Radiation — another common breast cancer treatment — may cause coronary artery disease or blockages. Other breast cancer treatments, such as anthracyclines, can cause abnormal heart rhythms, which can be completely harmless for some patients but lead to life-threatening heart rhythms in others. Lastly, treatments like antimetabolites may prompt spasm of the heart arteries, which can mean chest pain symptoms but could result in a heart attack.
Fortunately, there's some promising news too. For example, the AHA says that a few small studies suggest that administering some common chemotherapy drugs in new ways — like, doing it slowly rather than all at once — may actually reduce the patient's risk of heart disease.
Lifestyle changes that help prevent or reduce the risk of heart disease are even more important for people being treated for breast cancer. The AHA has created a list of ways to improve your health behavior called Life’s Simple 7, which spells out specific ways to take care of your heart, including being physically active; achieving and maintaining a healthy body weight; eating a healthy diet; avoiding tobacco; and maintaining healthy levels of blood pressure, cholesterol and blood sugar.

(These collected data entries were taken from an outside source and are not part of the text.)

(** The wait for the lock of a route, and for one of actions. *)
Lemma performs_acquire (i : pystr) (n : nat) (Q : route_tokens → res unit → Prop) :
  Q {[i := false]} (Ok ()) → Q ∅ (Err CancelledError) → route_performs ∅ (AcquireLock (false, i, n)) Q.
Proof.
  intros HQ Hcancel w r w' rest _ Hw Ho. pose proof Hw as (Hc & Htok & Hatt). rewrite (left_id_L ∅ (∪)) in Htok.
  assert (∀ r0 w0, route_perform unit (AcquireLock (false, i, n)) w r0 w0 →
    r0 = Ok () ∧ rest !! i = None ∧ barriers_ok w0 rest ∧ token_holds (rw_coordinator w0) i false) as Hgot.
  { intros r0 w0 (Hfree & -> & ->). split; [done|].
    assert (co_locks (rw_coordinator w) !! i = Some (false, i, n)) as Hlock by (eapply ci_lock; eauto).
    assert (evolves None (rw_coordinator w) (on_mutexes <[(false, i, n):=true]> (rw_coordinator w))) as Hev.
    { intros [? ? ? Hl Hk ? ?]. split.
      - split; try done. intros r' n'. cbn. rewrite lookup_insert_is_Some. intros [[= <- <-]|[_ ?]]; auto.
      - intros r' v _ [(l' & Hr & Hl') Hopen]. split; [|done]. exists l'. split; [done|]. cbn.
        destruct (decide (l' = (false, i, n))) as [->|]; [by rewrite lookup_insert_eq|by rewrite lookup_insert_ne]. }
    split_and!.
    - destruct (rest !! i) as [v|] eqn:Hi; [|done]. destruct (Htok i v Hi) as [(l & Hl & Hheld) _]. congruence.
    - destruct (Hev Hc) as [? Hkeep]. split_and!; [done| |done]. eauto.
    - split; [|done]. exists (false, i, n). split; [done|]. cbn. by rewrite lookup_insert_eq. }
  destruct Ho as [Ho|(_ & -> & [-> | [r0 Ho]])].
  - destruct (Hgot _ _ Ho) as (-> & Hi & (Hc' & Htok' & Hatt') & Hown). exists {[i := false]}.
    assert (({[i := false]} : route_tokens) ##ₘ rest) by by apply map_disjoint_singleton_l.
    split_and!; [done|..|done]. split_and!; [done| |done]. intros r' v'. rewrite lookup_union_Some by done.
    intros [[<- <-]%lookup_singleton_Some|?]; [done|by apply Htok'].
  - exists ∅. rewrite (left_id_L ∅ (∪)) in *. split_and!; [apply map_disjoint_empty_l|done..].
  - destruct (Hgot _ _ Ho) as (_ & _ & Hok & _). exists ∅. rewrite (left_id_L ∅ (∪)).
    split_and!; [apply map_disjoint_empty_l|done..].
Qed.
Lemma performs_acquire_action (own : route_tokens) (l : lock_ref) (Q : route_tokens → res unit → Prop) :
  l.1.1 = true → (∀ r, Q own r) → route_performs own (AcquireLock l) Q.
Proof.
  intros Hl HQ w r w' rest Hd Hw Ho. exists own. split; [done|]. split; [|done].
  assert (∀ r0 w0, route_perform unit (AcquireLock l) w r0 w0 → barriers_ok w0 (own ∪ rest)) as Hgot.
  { intros r0 w0 (_ & _ & ->). destruct Hw as (Hc & Htok & Hatt).
    destruct (evolves_action_mutex None _ l true Hl Hc) as [? Hkeep]. split_and!; [done| |done]. eauto. }
  destruct Ho as [Ho|(_ & _ & [-> | [r0 Ho]])]; eauto.
Qed.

“Fortunately, with the advances in breast cancer treatment, there has been a growing number of survivors. However, during and after the treatment of breast cancer, having optimal control of heart disease risk factors is important, because older breast cancer survivors are more likely to die of heart disease than breast cancer,” Mehta said in the statement. “And that's why Life's Simple 7 is important for all patients with and without breast cancer.”
According to the AHA, there are an estimated 47.8 million women in the U.S. who are living with cardiovascular diseases and approximately 3 million breast cancer survivors, yet many people still regard breast cancer as the primary threat to women’s health. The organization wants people to know that it is important to recognize these conditions in order to maximize the chances of survival.